■ WHAT TO WORK ON: Where does the string "Qopp" occur in the records below? Copy every line that holds it.

[[ RECORDS SUPPLIED open ]]

(** The batches in turn, over the committed rows of the table: a batch is
    inserted and committed, or its failure ends the loop with the rollback
    of that batch and the answer [False]. *)
Fixpoint run_batches (i : nat) (batches : list (list T)) (table : list U)
    : bool * list U :=
  match batches with
  | [] => (true, table)
  | batch :: rest =>
      if fails i then (false, table)
      else run_batches (S i) rest (table ++ map prepare batch)
  end.

Definition insert_data_batch (df : list T) (batch_size : Z) (table : list U)
    : result (bool * list U) :=
  batches <- batches_of df batch_size ;;
  Ok (run_batches 0 batches table).
End InsertBatches.

(** ** The view [profit_by_category] *)

Record profit_by_category_row : Type := {
  pbc_total_transactions : nat;
  pbc_total_units_sold : Z;
  pbc_total_revenue : Q;
  pbc_total_discount_amount : Q;
  pbc_net_revenue : Q;
  pbc_avg_price : Q;
  pbc_avg_discount_percent : Q;
  pbc_profit_margin_percent : option Q
}.

(** SQL's [x / y * 100]: NULL when the divisor is 0. *)
Definition sql_ratio_percent (x y : Q) : option Q :=
  if Qeq_bool y 0 then None else Some (x / y * 100).

Definition sale_gross (r : retail_inventory) : Q :=
  inject_Z (units_sold r) * price r.

Definition sale_discount (r : retail_inventory) : Q :=
  inject_Z (units_sold r) * price r * inject_Z (discount r) / 100.

Definition sale_net (r : retail_inventory) : Q :=
  inject_Z (units_sold r) * price r * discount_factor r.

Definition profit_by_category_of (rows : list retail_inventory)
    : profit_by_category_row := {|
  pbc_total_transactions := List.length rows;
  pbc_total_units_sold := fold_right Z.add 0%Z (map units_sold rows);
  pbc_total_revenue := col_sum sale_gross rows;
  pbc_total_discount_amount := col_sum sale_discount rows;
  pbc_net_revenue := col_sum sale_net rows;
  pbc_avg_price := col_mean price rows;
  pbc_avg_discount_percent := col_mean (fun r => inject_Z (discount r)) rows;
  pbc_profit_margin_percent :=
    sql_ratio_percent (col_sum sale_net rows) (col_sum sale_gross rows)
|}.

(** [SELECT ... FROM retail_inventory WHERE units_sold > 0
     GROUP BY category ORDER BY net_revenue DESC] *)
Definition profit_by_category (db : list retail_inventory)
    : list (string * profit_by_category_row) :=
  sort_rows_desc (fun g => pbc_net_revenue (snd g))
    (agg profit_by_category_of
         (groupby String.compare category
                  (filter (fun r => (0 <? units_sold r)%Z) db))).

(** ** Fixtures *)

Definition stock_row (cat reg season : string) (level sold : Z) (p : Q)
    (disc : Z) : retail_inventory := {|
  date := "2022-01-01"; store_id := "S001"; product_id := "P0001";
  category := cat; region := reg;
  inventory_level := level; units_sold := sold; units_ordered := 0;
  demand_forecast := 0; price := p; discount := disc;
  weather_condition := "Sunny"; holiday_promotion := 0;
  competitor_pricing := p; seasonality := season
|}.

(** A stand-in for [scipy.stats.pearsonr] and a frame of [n] equal rows, to
    exercise the sample-size guard. *)
Definition fixture_pearsonr (_ _ : list Q) : Q * Q := (0, 1).

Definition frame_of_size (n : nat) : list metric_row :=
  repeat (add_metrics (select_row (stock_row "Toys" "North" "Winter" 100 10 50 0))) n.

(** * Properties *)

(** ** Order and arithmetic lemmas *)

(** Turns a comparison of rationals built from integers into one on [Z]. *)
Ltac q2z :=
  unfold Qeq, Qlt, Qle, Qmult, Qplus, Qminus, Qopp, inject_Z in *;
  cbn [Qnum Qden] in *; lia.

Lemma Qlt_bool_iff (x y : Q) : Qlt_bool x y = true <-> x < y.
Proof.
  unfold Qlt_bool. rewrite negb_true_iff. split.
  - intros H. apply Qnot_le_lt. intros Hle.
    apply Qle_bool_iff in Hle. congruence.
  - intros H. destruct (Qle_bool y x) eqn:E; [|reflexivity].
    apply Qle_bool_iff in E. exfalso. apply (Qlt_not_le _ _ H E).
Qed.

Lemma Qlt_bool_false_iff (x y : Q) : Qlt_bool x y = false <-> y <= x.
Proof.
  unfold Qlt_bool. rewrite negb_false_iff. apply Qle_bool_iff.
Qed.

Lemma Qle_bool_false_iff (x y : Q) : Qle_bool x y = false <-> y < x.
Proof.
  rewrite <- Qlt_bool_iff. unfold Qlt_bool.
  destruct (Qle_bool x y); simpl; split; congruence.
Qed.

#[global] Instance Qlt_bool_comp : Proper (Qeq ==> Qeq ==> eq) Qlt_bool.
Proof.
  intros x x' Hx y y' Hy. unfold Qlt_bool. now rewrite Hx, Hy.
Qed.

(** ** MySQL's rounded division of two INT columns *)

Lemma Qfloor_lt_iff (y : Q) (k : Z) : (Qfloor y < k)%Z <-> y < inject_Z k.
Proof.
  split.
  - intros H. apply Qlt_le_trans with (inject_Z (Qfloor y + 1)).
    + apply Qlt_floor.
    + rewrite <- Zle_Qle. lia.
  - intros H. apply Z.nle_gt. intros Hk.
    apply (Qlt_not_le _ _ H). apply Qle_trans with (inject_Z (Qfloor y)).
    + now rewrite <- Zle_Qle.
    + apply Qfloor_le.
Qed.

(** [a / b * 10000] against a bound, with the divisor cleared. *)
Lemma scaled_quotient_lt (a b : Z) (c : Q) :
  (0 < b)%Z ->
  (inject_Z a / inject_Z b * 10000 < c
   <-> inject_Z (10000 * a) < c * inject_Z b).
Proof.
  intros Hb.
  assert (Hq : 0 < inject_Z b) by (rewrite <- (Zlt_Qlt 0); exact Hb).
  assert (E1 : c * inject_Z b * / inject_Z b == c) by (field; lra).
  assert (E2 : inject_Z 10000 * inject_Z a * / inject_Z b
               == inject_Z a / inject_Z b * 10000)
    by (change (inject_Z 10000) with 10000; field; lra).
  rewrite inject_Z_mult. split; intros H.
  - apply Qmult_lt_r with (z := / inject_Z b); [now apply Qinv_lt_0_compat|].
    now rewrite E1, E2.
  - apply Qmult_lt_r with (z := / inject_Z b) in H;
      [|now apply Qinv_lt_0_compat].
    now rewrite E1, E2 in H.
Qed.

Lemma scaled_quotient_nonneg (a b : Z) :
  (0 <= a)%Z -> (0 < b)%Z -> 0 <= inject_Z a / inject_Z b * 10000.
Proof.
  intros Ha Hb. apply Qnot_lt_le. intros H.
  apply scaled_quotient_lt in H; [|exact Hb].
  rewrite Qmult_0_l in H. rewrite <- (Zlt_Qlt _ 0) in H. lia.
Qed.

(** The rounded quotient of [a >= 0] by [b > 0] is [n] units of 0.0001, and
    [n < k] exactly when [a / b] lies below [k - 1/2] units. *)
Lemma sql_int_div_units (a b : Z) :
  (0 <= a)%Z -> (0 < b)%Z ->
  exists n : Z, sql_int_div a b = inject_Z n / 10000
    /\ forall k : Z, (n < k)%Z <-> (20000 * a < (2 * k - 1) * b)%Z.
Proof.
  intros Ha Hb. unfold sql_int_div, round_half_away.
  pose proof (scaled_quotient_nonneg a b Ha Hb) as Hx.
  apply Qle_bool_iff in Hx. rewrite Hx.
  eexists. split; [reflexivity|]. intros k.
  rewrite Qfloor_lt_iff.
  assert (E : forall x, x + (1 # 2) < inject_Z k <-> x < inject_Z k - (1 # 2))
    by (intros x; split; intros H; lra).
  rewrite E, (scaled_quotient_lt a b _ Hb).
  unfold Qlt, Qminus, Qplus, Qmult, Qopp, inject_Z. cbn [Qnum Qden]. lia.
Qed.

Lemma units_lt (n k : Z) : inject_Z n / 10000 < k # 10000 <-> (n < k)%Z.
Proof.
  unfold Qlt, Qdiv, Qmult, Qinv, inject_Z. cbn [Qnum Qden]. lia.
Qed.

Lemma units_le (n k : Z) : inject_Z n / 10000 <= k # 10000 <-> (n <= k)%Z.
Proof.
  unfold Qle, Qdiv, Qmult, Qinv, inject_Z. cbn [Qnum Qden]. lia.
Qed.

Lemma sql_int_div_lt (a b k : Z) :
  (0 <= a)%Z -> (0 < b)%Z ->
  (sql_int_div a b < k # 10000 <-> (20000 * a < (2 * k - 1) * b)%Z).
Proof.
  intros Ha Hb. destruct (sql_int_div_units a b Ha Hb) as (n & -> & Hn).
  now rewrite units_lt.
Qed.

Lemma sql_int_div_le (a b k : Z) :
  (0 <= a)%Z -> (0 < b)%Z ->
  (sql_int_div a b <= k # 10000 <-> (20000 * a < (2 * k + 1) * b)%Z).
Proof.
  intros Ha Hb. destruct (sql_int_div_units a b Ha Hb) as (n & -> & Hn).
  rewrite units_le. replace (2 * k + 1)%Z with (2 * (k + 1) - 1)%Z by lia.
  rewrite <- Hn. lia.
Qed.

(** A numerator that is not positive gives a quotient that is not positive. *)
Lemma sql_int_div_nonpos (a b : Z) :
  (a <= 0)%Z -> (0 < b)%Z -> sql_int_div a b <= 0.
Proof.
  intros Ha Hb. unfold sql_int_div, round_half_away.
  assert (Hq : 0 < inject_Z b) by (rewrite <- (Zlt_Qlt 0); exact Hb).
  set (x := inject_Z a / inject_Z b * 10000).
  assert (Hx : x <= 0).
  { assert (H : 0 <= inject_Z (- a) / inject_Z b * 10000)
      by (apply scaled_quotient_nonneg; lia).
    rewrite inject_Z_opp in H.
    setoid_replace (- inject_Z a / inject_Z b * 10000) with (- x) in H
      by (unfold x; field; lra).
    lra. }
  assert (Hn : forall n : Z, (n <= 0)%Z -> inject_Z n / 10000 <= 0).
  { intros n Hle. unfold Qle, Qdiv, Qmult, Qinv, inject_Z. cbn [Qnum Qden]. lia. }
  apply Hn. destruct (Qle_bool 0 x) eqn:E.
  - apply Qle_bool_iff in E.
    assert (H : (Qfloor (x + (1 # 2)) < 1)%Z)
      by (apply Qfloor_lt_iff; change (inject_Z 1) with 1; lra).
    lia.
  - assert (H : ~ (Qfloor (- x + (1 # 2)) < 0)%Z)
      by (rewrite Qfloor_lt_iff; change (inject_Z 0) with 0; lra).
    lia.
Qed.

Lemma round_half_away_near (x : Q) :
  Qabs (inject_Z (round_half_away x) - x) <= 1 # 2.
Proof.
  unfold round_half_away. apply Qabs_Qle_condition.
  destruct (Qle_bool 0 x).
  - pose proof (Qfloor_le (x + (1 # 2))) as H1.
    pose proof (Qlt_floor (x + (1 # 2))) as H2.
    rewrite inject_Z_plus in H2. change (inject_Z 1) with 1 in H2.
    split; lra.
  - pose proof (Qfloor_le (- x + (1 # 2))) as H1.
    pose proof (Qlt_floor (- x + (1 # 2))) as H2.
    rewrite inject_Z_plus in H2. change (inject_Z 1) with 1 in H2.
    rewrite inject_Z_opp. split; lra.
Qed.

[[ RECORDS SUPPLIED closed ]]

■ SOLUTION TO THIS EXERCISE:
  unfold Qeq, Qlt, Qle, Qmult, Qplus, Qminus, Qopp, inject_Z in *;
  unfold Qlt, Qminus, Qplus, Qmult, Qopp, inject_Z. cbn [Qnum Qden]. lia.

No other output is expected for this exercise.